Acórdão nº 6701/09.0TVLSB.L1.S1 de Supremo Tribunal de Justiça (Portugal), 14 de Setembro de 2017
Magistrado Responsável | SALAZAR CASANOVA |
Data da Resolução | 14 de Setembro de 2017 |
Emissor | Supremo Tribunal de Justiça (Portugal) |
N.º 6701/09.0TVLSB.L1.S1[1] Acordam no Supremo Tribunal de Justiça 1.
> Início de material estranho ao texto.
(* ===== verification/ProxyClock.v ===== *)
(** * Lease fences on a monotonic clock ([c/src/proxy_clock.c])

    A proxy user's quota lease may only be granted again once leases from before
    a reset, a restart or a foreign change of epoch have run out: for 60 seconds
    the clock answers how long to wait.  The state is the process-wide clock
    object of one database, changed under its mutex; a call is one atomic step,
    and the readings of the time source are arguments, so nothing is assumed of
    it.  The process-wide registry of clocks is in file [ProxyRegistry]. *)

From S2P Require Import Prelude Util.

Definition FENCE_MS : Z := 60000.

Record proxy_epoch_clock := mk_epoch { ec_user : bytes; ec_epoch : Z; ec_until : Z }.

Record sb_proxy_clock := mk_clock {
  startup_until : Z; last_now : Z; used : bool; epochs : list proxy_epoch_clock }.

(** ** Epoch list *)

Fixpoint epoch_find (l : list proxy_epoch_clock) (user : bytes) : option proxy_epoch_clock :=
  match l with
  | [] => None
  | entry :: l' => if sb_streq (Some (ec_user entry)) (Some user) then Some entry else epoch_find l' user
  end.

(** Stores [entry] in place of the one [epoch_find] returns. *)
Fixpoint epoch_store (l : list proxy_epoch_clock) (user : bytes) (entry : proxy_epoch_clock) : list proxy_epoch_clock :=
  match l with
  | [] => []
  | e :: l' => if sb_streq (Some (ec_user e)) (Some user) then entry :: l' else e :: epoch_store l' user entry
  end.

Definition epoch_add (clock : sb_proxy_clock) (user : bytes) (epoch until : Z) : sb_proxy_clock :=
  mk_clock (startup_until clock) (last_now clock) (used clock)
    (mk_epoch (cstr user) epoch until :: epochs clock).

(** ** Readings *)

(** [reading] is what the time source returned; [None] stands for -1. *)
Definition read_now (clock : sb_proxy_clock) (reading : Z) : option Z * sb_proxy_clock :=
  if (reading <? last_now clock) || (reading <? 0) || (INT64_MAX - FENCE_MS <? reading) then (None, clock)
  else (Some reading, mk_clock (startup_until clock) reading (used clock) (epochs clock)).

(** [clock_gettime]: seconds and nanoseconds, or a failure. *)
Definition real_monotonic (ts : option (Z * Z)) : Z :=
  match ts with
  | Some (sec, nsec) =>
      if (sec <? 0) || ((INT64_MAX - 999) / 1000 <? sec) || (nsec <? 0) || (1000000000 <=? nsec) then -1
      else sec * 1000 + nsec / 1000000
  | None => -1
  end.

Definition set_used (clock : sb_proxy_clock) : sb_proxy_clock :=
  mk_clock (startup_until clock) (last_now clock) true (epochs clock).

Definition store_entry (clock : sb_proxy_clock) (user : bytes) (entry : proxy_epoch_clock) : sb_proxy_clock :=
  mk_clock (startup_until clock) (last_now clock) (used clock) (epoch_store (epochs clock) user entry).

Definition observe_epoch (clock : sb_proxy_clock) (user : bytes) (epoch now : Z) : proxy_epoch_clock * sb_proxy_clock :=
  match epoch_find (epochs clock) user with
  | None =>
      let until := if epoch =? 1 then 0 else now + FENCE_MS in
      (mk_epoch (cstr user) epoch until, epoch_add clock user epoch until)
  | Some entry =>
      if ec_epoch entry =? epoch then (entry, clock)
      else let entry := mk_epoch (ec_user entry) epoch (now + FENCE_MS) in (entry, store_entry clock user entry)
  end.

(** ** Operations *)

Definition sb_proxy_clock_wait_ms (clock : option sb_proxy_clock) (user : bytes) (epoch reading : Z)
    : Z * option sb_proxy_clock :=
  match clock with
  | None => (FENCE_MS, None)
  | Some clock =>
      match read_now (set_used clock) reading with
      | (None, clock) => (FENCE_MS, Some clock)
      | (Some now, clock) =>
          let (entry, clock) := observe_epoch clock user epoch now in
          let until := if startup_until clock <? ec_until entry then ec_until entry else startup_until clock in
          (if now <? until then until - now else 0, Some clock)
      end
  end.

Definition sb_proxy_clock_reset_epoch (clock : option sb_proxy_clock) (user : bytes) (epoch reading : Z)
    : option sb_proxy_clock :=
  match clock with
  | None => None
  | Some clock =>
      match read_now (set_used clock) reading with
      | (None, clock) => Some clock
      | (Some now, clock) =>
          let (entry, clock) := observe_epoch clock user epoch now in
          Some (store_entry clock user (mk_epoch (ec_user entry) (ec_epoch entry) (now + FENCE_MS)))
      end
  end.

Definition refence (now : Z) (e : proxy_epoch_clock) : proxy_epoch_clock :=
  if ec_until e =? 0 then e else mk_epoch (ec_user e) (ec_epoch e) (now + FENCE_MS).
AA, CRL propôs no dia 29-12-2009 ação declarativa sob a forma de processo ordinário contra Rádio e Televisão de Portugal, SA pedindo que seja a ré condenada a pagar à A. a justa remuneração pelas prestações à ré dos artistas, intérpretes e executantes desde 1 de setembro de 2004 nos termos do artigo 178.º/2 e 3 do Código do Direito de Autor e Direitos Conexos (CDADC), na redação da Lei n.º 50/2004, de 24 de agosto, no valor de 1,50% do valor das receitas publicitárias e compensação financeira do Estado e contribuição para o audiovisual auferidas anualmente pela ré em montante a determinar em sede de liquidação (ver pedido e articulado superveniente a fls. 1445); condenar a ré no pagamento à autora de juros moratórios sobre as quantias supra indicadas calculadas à taxa legal desde a citação até integral pagamento; e ainda condenar a ré no pagamento suplementar de juros à taxa de 5% ao ano nos termos do disposto no artigo 829.º-A do Código Civil.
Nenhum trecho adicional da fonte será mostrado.